▶ MATERIAL PROVIDED
# # # # # # #

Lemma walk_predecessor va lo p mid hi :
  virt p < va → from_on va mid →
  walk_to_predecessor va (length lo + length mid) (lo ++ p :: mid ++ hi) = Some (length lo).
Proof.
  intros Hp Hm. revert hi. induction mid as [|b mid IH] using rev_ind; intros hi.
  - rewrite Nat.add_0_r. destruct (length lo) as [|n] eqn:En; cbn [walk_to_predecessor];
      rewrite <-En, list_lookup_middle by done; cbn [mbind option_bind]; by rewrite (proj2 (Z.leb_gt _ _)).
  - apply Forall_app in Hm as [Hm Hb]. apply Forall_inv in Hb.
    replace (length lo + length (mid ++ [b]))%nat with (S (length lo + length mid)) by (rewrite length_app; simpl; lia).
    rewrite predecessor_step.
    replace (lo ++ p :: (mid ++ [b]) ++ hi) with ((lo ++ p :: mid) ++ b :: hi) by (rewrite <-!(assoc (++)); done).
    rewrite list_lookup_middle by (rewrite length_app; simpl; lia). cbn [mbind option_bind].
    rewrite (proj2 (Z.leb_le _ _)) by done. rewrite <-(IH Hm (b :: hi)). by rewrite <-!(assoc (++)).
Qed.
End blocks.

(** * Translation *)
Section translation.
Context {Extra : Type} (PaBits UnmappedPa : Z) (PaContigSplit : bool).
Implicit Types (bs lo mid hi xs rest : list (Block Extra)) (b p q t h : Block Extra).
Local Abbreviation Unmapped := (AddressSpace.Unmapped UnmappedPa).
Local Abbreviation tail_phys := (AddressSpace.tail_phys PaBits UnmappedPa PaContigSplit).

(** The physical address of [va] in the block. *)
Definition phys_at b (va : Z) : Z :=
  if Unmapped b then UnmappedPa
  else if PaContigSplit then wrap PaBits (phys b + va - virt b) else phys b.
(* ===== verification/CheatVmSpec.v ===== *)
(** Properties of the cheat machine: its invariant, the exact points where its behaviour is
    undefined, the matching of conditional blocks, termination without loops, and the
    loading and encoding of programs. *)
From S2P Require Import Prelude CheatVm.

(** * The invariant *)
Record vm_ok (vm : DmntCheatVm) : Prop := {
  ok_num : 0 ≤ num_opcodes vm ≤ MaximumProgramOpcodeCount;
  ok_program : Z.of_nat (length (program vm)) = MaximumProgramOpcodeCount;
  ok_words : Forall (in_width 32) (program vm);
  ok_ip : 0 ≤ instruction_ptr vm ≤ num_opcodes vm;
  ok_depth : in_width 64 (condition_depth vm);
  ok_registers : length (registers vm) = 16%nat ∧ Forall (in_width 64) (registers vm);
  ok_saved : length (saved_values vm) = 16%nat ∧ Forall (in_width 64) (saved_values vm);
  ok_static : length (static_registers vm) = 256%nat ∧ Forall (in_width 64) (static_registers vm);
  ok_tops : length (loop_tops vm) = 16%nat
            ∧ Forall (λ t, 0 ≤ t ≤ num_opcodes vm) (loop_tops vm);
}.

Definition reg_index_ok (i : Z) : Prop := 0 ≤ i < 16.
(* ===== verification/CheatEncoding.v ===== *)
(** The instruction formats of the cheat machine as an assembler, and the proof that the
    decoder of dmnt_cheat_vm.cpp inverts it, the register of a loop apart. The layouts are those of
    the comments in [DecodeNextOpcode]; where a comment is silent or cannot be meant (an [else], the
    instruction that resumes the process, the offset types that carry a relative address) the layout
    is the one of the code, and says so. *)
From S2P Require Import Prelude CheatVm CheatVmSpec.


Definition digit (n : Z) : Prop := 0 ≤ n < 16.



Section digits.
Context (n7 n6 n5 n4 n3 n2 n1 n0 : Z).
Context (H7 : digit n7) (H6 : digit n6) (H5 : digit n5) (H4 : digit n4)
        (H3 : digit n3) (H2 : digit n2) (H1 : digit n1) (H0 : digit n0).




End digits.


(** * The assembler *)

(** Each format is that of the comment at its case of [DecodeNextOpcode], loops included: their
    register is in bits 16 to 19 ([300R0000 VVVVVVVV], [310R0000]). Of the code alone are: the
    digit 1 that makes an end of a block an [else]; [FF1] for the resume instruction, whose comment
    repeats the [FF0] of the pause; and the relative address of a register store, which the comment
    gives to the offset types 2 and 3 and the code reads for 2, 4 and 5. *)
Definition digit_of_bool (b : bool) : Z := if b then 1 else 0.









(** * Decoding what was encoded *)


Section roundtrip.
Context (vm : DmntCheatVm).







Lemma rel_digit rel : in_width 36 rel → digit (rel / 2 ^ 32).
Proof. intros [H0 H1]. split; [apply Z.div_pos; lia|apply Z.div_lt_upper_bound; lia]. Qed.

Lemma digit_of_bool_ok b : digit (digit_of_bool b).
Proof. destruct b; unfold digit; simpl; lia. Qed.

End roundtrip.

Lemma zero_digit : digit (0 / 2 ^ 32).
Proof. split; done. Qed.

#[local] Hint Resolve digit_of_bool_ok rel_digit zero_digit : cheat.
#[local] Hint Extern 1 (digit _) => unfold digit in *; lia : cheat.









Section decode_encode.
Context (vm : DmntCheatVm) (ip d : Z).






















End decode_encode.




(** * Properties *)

# # # # # # #

Lines of the data above that include the string "mbind" must each be copied.

      rewrite <-En, list_lookup_middle by done; cbn [mbind option_bind]; by rewrite (proj2 (Z.leb_gt _ _)).
    rewrite list_lookup_middle by (rewrite length_app; simpl; lia). cbn [mbind option_bind].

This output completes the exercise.